Para la colección Atlantis seleccionan cuatro pequeñas regiones con escasa proyección internacional, pero muchas historia y sobrada capacidad para competir con las mejores zonas de blancos del mundo:
Rías Baixas, Ribeiro, Valdeorras y Txakoli de Álava. Allí elaboramos los cuatro vinos de Atlantis con variedades autóctonas: albariño, treixadura, godello y hondarrabi zuri. Hoy les hablaremos de Atlantis Treixadura pretende poner en valor una variedad a veces denostada que es la reina de la D. O. Ribeiro, quizá la zona con más tradición vitivinícola de Galicia.
Aquí descubrimos la esencia de un vino blanco fresco pero con cuerpo, que ha merecido ya diversos premios en sus anteriores añadas y que sigue su camino de éxito. Fruto de viñedos ubicados en laderas en los valles que los ríos Miño y Avia, que se forman en torno a la villa medieval de Ribadavia. Suelos de origen granítico, alta presencia de piedras y gravas, y texturas franco-arenosas son su procedencia.
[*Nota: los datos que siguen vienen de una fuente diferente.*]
Lemma wq_get_hdr a h (Q : pkthdr_t → Rpc → Prop) r : hdrs r !! a = Some h → Q h r → wq F (get_hdr a) Q r.
Proof. intros H HQ. unfold get_hdr. wstep. wstep. rewrite H. by wstep. Qed.
Lemma wq_put_hdr a h Q r : is_Some (hdrs r !! a) → Q tt (set_hdrs (<[a := h]> (hdrs r)) r) → wq F (put_hdr a h) Q r.
Proof. intros [h' H] HQ. unfold put_hdr. wstep. eapply wq_get_hdr; [done|]. by wstep. Qed.
Lemma wq_get_msgbuf a s (Q : Serializer → Rpc → Prop) r : msgbufs r !! a = Some s → Q s r → wq F (get_msgbuf a) Q r.
Proof. intros H HQ. unfold get_msgbuf. wstep. wstep. rewrite H. by wstep. Qed.
Lemma wq_in_mem {A} (m : M heap A) (Q : A → Rpc → Prop) r : wq F m (λ a h, Q a (set_mem h r)) (mem r) → wq F (in_mem m) Q r.
Proof. unfold wq, in_mem. by destruct (m (mem r)) as [[]|]. Qed.
Lemma wq_tx_msgbuf p x sl s (Q : Serializer → Rpc → Prop) r :
  at_slot r p x sl → msgbufs r !! tx_msgbuf_ sl = Some s → Q s r → wq F (tx_msgbuf p) Q r.
Proof. intros H Hs HQ. unfold tx_msgbuf. wstep. eapply wq_get_sslot; [done|]. by eapply wq_get_msgbuf. Qed.
Lemma wq_lift_ok {A} (o : outcome A) a (Q : A → Rpc → Prop) r : o = Ok a → Q a r → wq F (lift o) Q r.
Proof. by intros ->. Qed.
Lemma wq_get_n_hdr s n (v0 vn : iovec) h0 h (Q : pkthdr_t → Rpc → Prop) r :
  iv_at (iov s) 0 = Ok v0 → hdrs r !! iov_base v0 = Some h0 → n ≤ total_pkt h0 →
  iv_at (iov s) n = Ok vn → hdrs r !! iov_base vn = Some h → Q h r → wq F (get_n_hdr asserts s n) Q r.
Proof.
  intros H0 Hh0 Hn Hx Hh HQ. unfold get_n_hdr. wstep. eapply wq_lift_ok; [done|]. wstep. eapply wq_get_hdr; [done|].
  wstep. apply wq_assert_d; [intros _; by apply Z.leb_le|]. wstep. eapply wq_lift_ok; [done|]. by eapply wq_get_hdr.
Qed.
End states.

(** ** Packets of the batch

    The packet an item stands for in a state. *)
Definition ser_of (r : Rpc) (b : ser_ref) : option Serializer :=
  match b with UserSer p => msgbufs r !! p | CtrlSer i => ctrl_serialization r !! i end.
Definition item_pkt `{Transport} (r : Rpc) (it : tx_burst_item_t) (w : wire_pkt) : Prop :=
  ∃ s v0 h0 vn, ser_of r (tx_buffer it) = Some s ∧ iv_at (iov s) 0 = Ok v0 ∧ hdrs r !! iov_base v0 = Some h0 ∧ pkt_idx_ it ≤ total_pkt h0 ∧
    iv_at (iov s) (pkt_idx_ it) = Ok vn ∧ hdrs r !! iov_base vn = Some (w_hdr w) ∧ w_route w = tx_route it ∧
    (if this_msg_size (w_hdr w) =? 0 then w_body w = []
     else ∃ ps, get_n_data (pkt_idx_ it) s = Ok ps ∧ Z.of_nat (length ps) < kNumSge ∧ data (bytes (mem r)) ps = Some (w_body w)).
(** What was sent and what is about to be. *)
Definition out `{Transport} (r : Rpc) (l : list wire_pkt) : Prop :=
  ∃ ws, Forall2 (item_pkt r) (tx_burst_arr_ r) ws ∧ l = wire r ++ ws.
Definition st_tx (b : list tx_burst_item_t) (w : list wire_pkt) (r : Rpc) : Rpc := set_wire w (set_tx_burst_arr b r).

Section batch.
Context `{TTr : Transport} (asserts : bool).
Implicit Types (r : Rpc) (w : wire_pkt) (l : list wire_pkt).

(** An item depends on its message, on the headers and on the bytes of its data. *)
Lemma item_pkt_ext r r' it w :
  ser_of r' (tx_buffer it) = ser_of r (tx_buffer it) → hdrs r' = hdrs r → mem r' = mem r → item_pkt r it w → item_pkt r' it w.
Proof.
  intros Hs Hh Hm (s & v0 & h0 & vn & H1 & H2 & H3 & H4 & H5 & H6 & H7 & H8). exists s, v0, h0, vn.
  rewrite Hs, Hh, Hm. done.
Qed.
Lemma gather_ok ps bs r : data (bytes (mem r)) ps = Some bs → gather ps r = Ok (bs, r).
Proof.
  revert bs. induction ps as [|v ps IH]; intros bs Hd; [by injection Hd as <-|].
  apply data_cons in Hd as (b & ds & Hb & Hd & ->). cbn [gather]. unfold mbind, M_bind, in_mem, read_bytes, get. unfold mbind, M_bind. rewrite Hb. cbn.
  destruct r; cbn in *. unfold set_mem; cbn. by rewrite (IH ds Hd).
Qed.
Lemma iv_at_front v x : iv_at v 0 = Ok x → iv_front v = Ok x.
Proof.
  unfold iv_at, iv_front, assert_o. destruct (do_assert v) as [[]|]; [|done]. cbn. rewrite Z.add_0_r. by destruct (iov_begin v <? iov_end v).
Qed.
Lemma tx_packet_ok r it w : item_pkt r it w → tx_packet asserts it r = Ok (w, r).
Proof.
  intros (s & v0 & h0 & vn & H1 & H2 & H3 & H4 & H5 & H6 & H7 & H8).
  cut (wp (tx_packet asserts it) (λ w' r', w' = w ∧ r' = r) r); [by intros (w' & r' & -> & -> & ->)%wp_iff|].
  unfold tx_packet. wstep. assert (Hser : wp (get_ser (tx_buffer it)) (λ s' r', s' = s ∧ r' = r) r).
  { unfold get_ser, ser_of in *. destruct (tx_buffer it); [by eapply wq_get_msgbuf|]. do 2 wstep. rewrite H1. by wstep. }
  eapply wq_mono; [exact Hser|]. intros ? ? [-> ->]. wstep. eapply wq_lift_ok; [by apply iv_at_front|]. wstep.
  eapply wq_get_hdr; [done|]. wstep. eapply wq_get_n_hdr; [done..|]. destruct w as [rt h bs]. cbn in *. destruct (this_msg_size h =? 0).
  { wstep. by subst. }
  destruct H8 as (ps & Hps & Hlen & Hd). wstep. eapply wq_lift_ok; [done|]. rewrite (proj2 (Z.ltb_lt _ _) Hlen). wstep.
  unfold wq. rewrite (gather_ok ps bs r Hd). by subst.
Qed.
Lemma tx_burst_ok r items ws : Forall2 (item_pkt r) items ws → tx_burst asserts items r = Ok (tt, set_wire (wire r ++ ws) r).
Proof.
  revert r ws. induction items as [|it items IH]; intros r ws Hf; inversion Hf as [|? w ? ws' Hi Hf']; subst.
  - cbn. rewrite app_nil_r. by destruct r.
  - cbn [tx_burst]. unfold mbind, M_bind. rewrite (tx_packet_ok r it w Hi). unfold modify.
    rewrite (IH _ ws'); [|by eapply Forall2_impl; [exact Hf'|intros ? ?; by apply item_pkt_ext]]. cbn. by rewrite <- app_assoc.
Qed.
Lemma out_nil r l : out r l → tx_burst_arr_ r = [] → l = wire r.
Proof. intros (ws & Hf & ->) Hb. rewrite Hb in Hf. inversion Hf; subst. apply app_nil_r. Qed.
Para su elaboración se realiza vendimia manual durante la segunda parte de septiembre, realizándose la fermentación alcohólica en depósitos de acero inoxidable a 18 ºC. Tras diez semanas de crianza sobre lías en depósito, después se trasiega para separar las lías, se estabiliza por frío, se filtra y se embotella, alcanzando un grado de 12,5% Vol. Su PVP es de 8,90 €.
En cuanto a su cata, presenta a la vista un color amarillo dorado de aspecto limpio y brillante. Su nariz es de intensidad media, con aroma complejo a fruta madura.En boca es suave, cremoso, con gran untuosidad y sensación grasa. Largo final y de gran persistencia. Por la climatología del 2018 se trata de una añada espectacular para todos los blancos de la cornisa atlántica.
Mañana comentaremos otro de los vinos de este proyecto, el Atlantis Hondarrabi Zuri.